現在アメリカではDoctor on Demand、HealthTap、MDLive、American Wellなど多数のオンライン診療サービスが利用可能だ。しかしスタートアップのRemedyはユニークな遠隔診断サービスで、 AIを利用して疾病の原因を低コストで突き止めるが可能だという。

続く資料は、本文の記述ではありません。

(* ===== verification/CircuitBreaker.v ===== *)
(** * CircuitBreaker: the circuit breaker and its registry

    Models [internal/resilience/circuitbreaker.go].  Each method of a breaker
    runs under its mutex, so an execution is a sequence of whole methods; the
    calls a breaker has admitted run outside the lock and report their result
    later, in any order. *)
From S2P Require Import Prelude Contracts.
From stdpp Require Import base gmap strings list.
From Stdlib Require Import ZArith Lia SpecFloat.
#[local] Open Scope Z_scope.

Inductive State := StateClosed | StateHalfOpen | StateOpen.
#[export] Instance State_eq_dec : EqDecision State.
Proof. solve_decision. Defined.

Definition State_String (s : State) : string :=
  match s with
  | StateClosed => "closed"
  | StateHalfOpen => "half-open"
  | StateOpen => "open"
  end.

Record Config := mkConfig {
  FailureThreshold : Z;
  ResetTimeout : duration;
  HalfOpenMaxCalls : Z
}.

Definition DefaultConfig : Config := mkConfig 10 (60 * second) 3.

(** The gauge and the counter a breaker exports: [SetState] writes the gauge
    (0 closed, 1 half-open, 2 open), [RecordFailure] counts. *)
Record CircuitBreakerMetrics := mkMetrics { gauge : Z; failures_total : Z }.
#[export] Instance CircuitBreakerMetrics_eta : Eta CircuitBreakerMetrics := fun r =>
  mkMetrics (gauge r) (failures_total r).

Definition CircuitBreakerClosed : Z := 0.
Definition CircuitBreakerHalfOpen : Z := 1.
Definition CircuitBreakerOpen : Z := 2.

(** [lastFailureTime] is [None] while it is the zero time; a breaker that is
    open has failed, so the zero time is never compared with the timeout. *)
Record CircuitBreaker := mkBreaker {
  config : Config;
  state : State;
  failures : Z;
  lastFailureTime : option time;
  halfOpenCalls : Z;
  metrics : CircuitBreakerMetrics;
  cb_name : string
}.
#[export] Instance CircuitBreaker_eta : Eta CircuitBreaker := fun r =>
  mkBreaker (config r) (state r) (failures r) (lastFailureTime r) (halfOpenCalls r) (metrics r)
    (cb_name r).

Definition SetState (cb : CircuitBreaker) (v : Z) : CircuitBreaker :=
  cb <| metrics := metrics cb <| gauge := v |> |>.

(** [metrics.NewCircuitBreakerMetrics] looks the series up by its labels, so a
    counter that exists already goes on from [counted]. *)
Definition NewCircuitBreaker (name : string) (cfg : option Config) (counted : Z) : CircuitBreaker :=
  let cfg := deref DefaultConfig cfg in
  SetState (mkBreaker cfg StateClosed 0 None 0 (mkMetrics 0 counted) name) CircuitBreakerClosed.

Definition transitionToClosed (cb : CircuitBreaker) : CircuitBreaker :=
  SetState (cb <| state := StateClosed |> <| failures := 0 |> <| halfOpenCalls := 0 |>)
    CircuitBreakerClosed.

Definition transitionToOpen (cb : CircuitBreaker) : CircuitBreaker :=
  SetState (cb <| state := StateOpen |> <| halfOpenCalls := 0 |>) CircuitBreakerOpen.

Definition transitionToHalfOpen (cb : CircuitBreaker) : CircuitBreaker :=
  SetState (cb <| state := StateHalfOpen |> <| halfOpenCalls := 0 |>) CircuitBreakerHalfOpen.

(** [time.Since(cb.lastFailureTime) <= cb.config.ResetTimeout]. *)
Definition still_open (now : time) (cb : CircuitBreaker) : bool :=
  match lastFailureTime cb with
  | Some t => now - t <=? ResetTimeout (config cb)
  | None => false
  end.

(** The half-open branch of [allowCall]. *)
Definition admit_half_open (cb : CircuitBreaker) : bool * CircuitBreaker :=
  if halfOpenCalls cb <? HalfOpenMaxCalls (config cb)
  then (true, cb <| halfOpenCalls := halfOpenCalls cb + 1 |>)
  else (false, cb).

Definition allowCall (now : time) (cb : CircuitBreaker) : bool * CircuitBreaker :=
  match state cb with
  | StateClosed => (true, cb)
  | StateOpen =>
      if still_open now cb then (false, cb)
      else admit_half_open (transitionToHalfOpen cb)
  | StateHalfOpen => admit_half_open cb
  end.

Definition recordFailure (now : time) (cb : CircuitBreaker) : CircuitBreaker :=
  let cb := cb <| failures := failures cb + 1 |> <| lastFailureTime := Some now |>
               <| metrics := metrics cb
                    <| failures_total := failures_total (metrics cb) + 1 |> |> in
  match state cb with
  | StateClosed =>
      if FailureThreshold (config cb) <=? failures cb then transitionToOpen cb else cb
  | StateHalfOpen => transitionToOpen cb
  | StateOpen => cb
  end.

Definition recordSuccess (cb : CircuitBreaker) : CircuitBreaker :=
  match state cb with
  | StateHalfOpen =>
      if HalfOpenMaxCalls (config cb) <=? halfOpenCalls cb then transitionToClosed cb else cb
  | StateClosed => cb <| failures := 0 |>
  | StateOpen => cb
  end.

Definition recordResult (now : time) (err : option goerror) (cb : CircuitBreaker) : CircuitBreaker :=
  match err with
  | Some _ => recordFailure now cb
  | None => recordSuccess cb
  end.

Definition Reset (cb : CircuitBreaker) : CircuitBreaker := transitionToClosed cb.

Definition GetState (cb : CircuitBreaker) : State := state cb.
Definition GetFailures (cb : CircuitBreaker) : Z := failures cb.

(** ** [Call]

    What the package asks of the outside: the clock, the protected function
    (a [RetryFunc] is also given the number of its attempt), a random number in
    [0,1) and the wait between two attempts, which answers with the error of the
    context when that is done first. *)
Inductive cb_call :=
  | Clock
  | Invoke
  | InvokeAttempt (attempt : Z)
  | Random
  | Wait (d : duration).
Definition cb_answer (c : cb_call) : Type :=
  match c with
  | Clock => time
  | Invoke | InvokeAttempt _ | Wait _ => option goerror
  | Random => spec_float
  end.
Abbreviation CM := (prog cb_call cb_answer).

Definition rejected (cb : CircuitBreaker) : goerror :=
  NewUnavailableError ("circuit breaker " +:+ cb_name cb +:+ " is open") None.

(** One [Call] that no other call overlaps.  The function also leaves a value
    for its caller, which is [zero] when it was not run. *)
Definition CallWith {X} (cb : CircuitBreaker) (fn : CM (option goerror * X)) (zero : X)
    : CM (option goerror * X * CircuitBreaker) :=
  now ← trigger (E := cb_call) (R := cb_answer) Clock;
  let '(allowed, cb) := allowCall now cb in
  if negb allowed then Ret (Some (rejected cb), zero, cb)
  else
    r ← fn;
    let '(err, x) := r in
    now ← trigger (E := cb_call) (R := cb_answer) Clock;
    Ret (err, x, recordResult now err cb).

(** [Call] with the protected function of the caller. *)
Definition Call (cb : CircuitBreaker) : CM (option goerror * CircuitBreaker) :=
  r ← CallWith cb (err ← trigger (E := cb_call) (R := cb_answer) Invoke; Ret (err, tt)) tt;
  Ret (r.1.1, r.2).

(** ** Concurrent executions

    [inflight] counts the admitted calls that have not reported yet; the clock
    only moves forward.  [Lose] is an admitted call whose function panicked:
    [Call] does not record a result for it. *)
Record system := mkSystem { breaker : CircuitBreaker; inflight : nat; now_ : time }.

Inductive action :=
  | Tick (d : duration)
  | Arrive
  | Report (err : option goerror)
  | Lose
  | ResetAll.

Inductive step : system -> action -> system -> Prop :=
  | step_tick cb n t d :
      0 <= d -> step (mkSystem cb n t) (Tick d) (mkSystem cb n (t + d))
  | step_arrive cb n t :
      step (mkSystem cb n t) Arrive
        (mkSystem (allowCall t cb).2 (if (allowCall t cb).1 then S n else n) t)
  | step_report cb n t err :
      step (mkSystem cb (S n) t) (Report err) (mkSystem (recordResult t err cb) n t)
  | step_lose cb n t :
      step (mkSystem cb (S n) t) Lose (mkSystem cb n t)
  | step_reset cb n t :
      step (mkSystem cb n t) ResetAll (mkSystem (Reset cb) n t).

Inductive steps : system -> list action -> system -> Prop :=
  | steps_nil s : steps s [] s
  | steps_cons s a s' l s'' : step s a s' -> steps s' l s'' -> steps s (a :: l) s''.

Definition initial (name : string) (cfg : Config) (counted : Z) (t : time) : system :=
  mkSystem (NewCircuitBreaker name (Some cfg) counted) 0 t.

Definition reachable (cfg : Config) (s : system) : Prop :=
  exists name counted t l, steps (initial name cfg counted t) l s.

(** ** Registry

    A registry maps keys to pointers; the breakers themselves live in a heap
    shared with the clients that hold the pointers. *)
Abbreviation loc := nat (only parsing).
Abbreviation heap := (gmap nat CircuitBreaker) (only parsing).

Record Registry := mkRegistry { breakers : gmap string loc; reg_config : Config }.
#[export] Instance Registry_eta : Eta Registry := fun r => mkRegistry (breakers r) (reg_config r).

Definition NewRegistry (cfg : option Config) : Registry := mkRegistry ∅ (deref DefaultConfig cfg).

Definition registry_key (name providerType provider : string) : string :=
  providerType +:+ ":" +:+ provider +:+ ":" +:+ name.

Definition Get (r : Registry) (name providerType provider : string) : option loc :=
  breakers r !! registry_key name providerType provider.

(** The pointer found or made, and the registry and heap afterwards.  The
    second look-up under the write lock makes it one atomic step. *)
Definition GetOrCreate (r : Registry) (h : heap) (name providerType provider : string) (counted : Z)
    : loc * Registry * heap :=
  let key := registry_key name providerType provider in
  match breakers r !! key with
  | Some breaker => (breaker, r, h)
  | None =>
      let breaker := fresh (dom h) in
      (breaker, r <| breakers := <[key := breaker]> (breakers r) |>,
       <[breaker := NewCircuitBreaker name (Some (reg_config r)) counted]> h)
  end.

Definition Remove (r : Registry) (name providerType provider : string) : Registry :=
  r <| breakers := delete (registry_key name providerType provider) (breakers r) |>.

(** [List] copies the map of pointers. *)
Definition List_ (r : Registry) : gmap string loc := breakers r.

(** [Reset] collects the pointers, then resets each breaker. *)
Definition Registry_Reset (r : Registry) (h : heap) : heap :=
  foldr (alter Reset) h (map_to_list (breakers r)).*2.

多くの遠隔医療(telemedicine)はやや漠然とした用語だが「AI採用を採用」したとしている。HealthTapは最近Dr. AIという医療に特化したスマート検索アルゴリズムを発表した。 Remedyもこの範疇に入るだろう。ただしこうした「AI採用サービス」のうちどれくらいが本当の意味で人工知能を利用しているかを判断するのは難しい。しかしユーザーが訴える症状に基づいて大量の医療情報を検索し原因を突き止める役に立つスマート・アルゴリズムをAIと呼ぶなら、RemedyはAIを採用しているといっていい。
RemedyにはKhosla Ventures、Greylock Discovery、Alsop Louie Partnersに加えてGoogleのBrain AIチームの責任者Jeff Deanが投資しており、健康保険への加入の有無を問わず1回30ドルでAIを利用した専門医による診断を受け、処方箋を発行してもらうことができる。
Remedyはある意味でIBMのDr. Watsonに似ている。IBMの医療AIは長年医師を悩ませていたきわめて珍しいタイプの白血病を正しく診断することができた。
ただしRemedyは比較的新しいサービスで、ベータテストを終了したばかりだ。今のところ、医師が診断を下せなかった症例の診断には成功していないが、このサービスの大きな目的は、健康保険に加入していなくても低料金で診断を受けられるようにするところにある。
また他の遠隔医療サービスとは異なり、Remedyはその時点で対応可能なランダムな医師ではなく、特定の医師を「かかりつけ」として患者とペアにすることができる。
Remedyのユーザーは医師を選び、症状を入力した後、自分のビデオを撮影して医師に送る。Remedyはこれによって患者の実在を確認できる。医師はこうしたデータにもとづいて訴えがあった症状の原因を診断する。
ファウンダーのWilliam Jackは自身がてんかんの治療で当初誤った診断を受けたことがきっかけでこのサービスをの開発を思い立ったという。
TechCrunchの取材に対してJackは自分の体験を詳しく説明した。「最初にこの発作が起きたとき、病院に行って自分が体験したことを説明した。しかし、偏頭痛という全く誤った診断をされてしまった。私はそこで2つの重要な教訓を学んだ。医師は患者に何が起きたのか正確な情報を得られるよう十分な時間をかけない。第2に、医師がスマート・システムにアクセスできるなら、つまり患者の訴えをそのつど正確に記録し、関連する症状を検索できるなら、確実な証拠に基づいた診断が可能になるはずだということだ。そうしたシステムが利用できるなら、医師はもっと精度の高い診断を下せるようになる」。
医師がこうした検索システムを利用できたなら、自分は長年にわたって原因不明の発作に苦しめられずにすんだかもしれないと考えている。
Remedyのユーザーは10分間のオンデマンド・ビデオによる遠隔診療だけでなく、「かかりつけ」の医師に随時、電話で症状を報告することができる。
遠隔診療ではOne Medicalも同様のオプションを備えている。患者は専用アプリまたはブラウザを通じてオンラインの医療ポータルにログインし、担当の医師にメッセージで症状を報告することができる。さらに患者はメッセージ・システムを用いて医師の援助を受けることができ、必要があれば現実の病院で受診することができる。JackはRemedyも将来はこうした現実の病院での医療にサービスを拡張したいと考えている。
この部分、つまり現実の病院での診療は現在の遠隔医療の大部分が欠いている機能だ。American Medical Association〔米国医師〕によれば、現在の受診の70%はテキスト・メッセージないし通話によって処理可能だという。しかし患者が現実に病院を訪れる必要がある場合も30%ある。
Jackは将来Remedyのサービスが現実の病院における医療にまで拡張された場合、One Medicalその他と直接競合することになる可能性を認めた。
しかしRemedyはスタートしたばかりだ。開発チームも参加医師も小人数だが、Jackによると、医師の一人はNFLのプロフットボール選手を診察しているということだ。いずれにせよJackはAIを利用したスマート検索シテムにより小数の医師で多数の患者を診療できるようになり、運営コストを大幅に下げることができると期待している。Remedytが実際にどれほどの効果をもたらすのか今後の成果が注目される。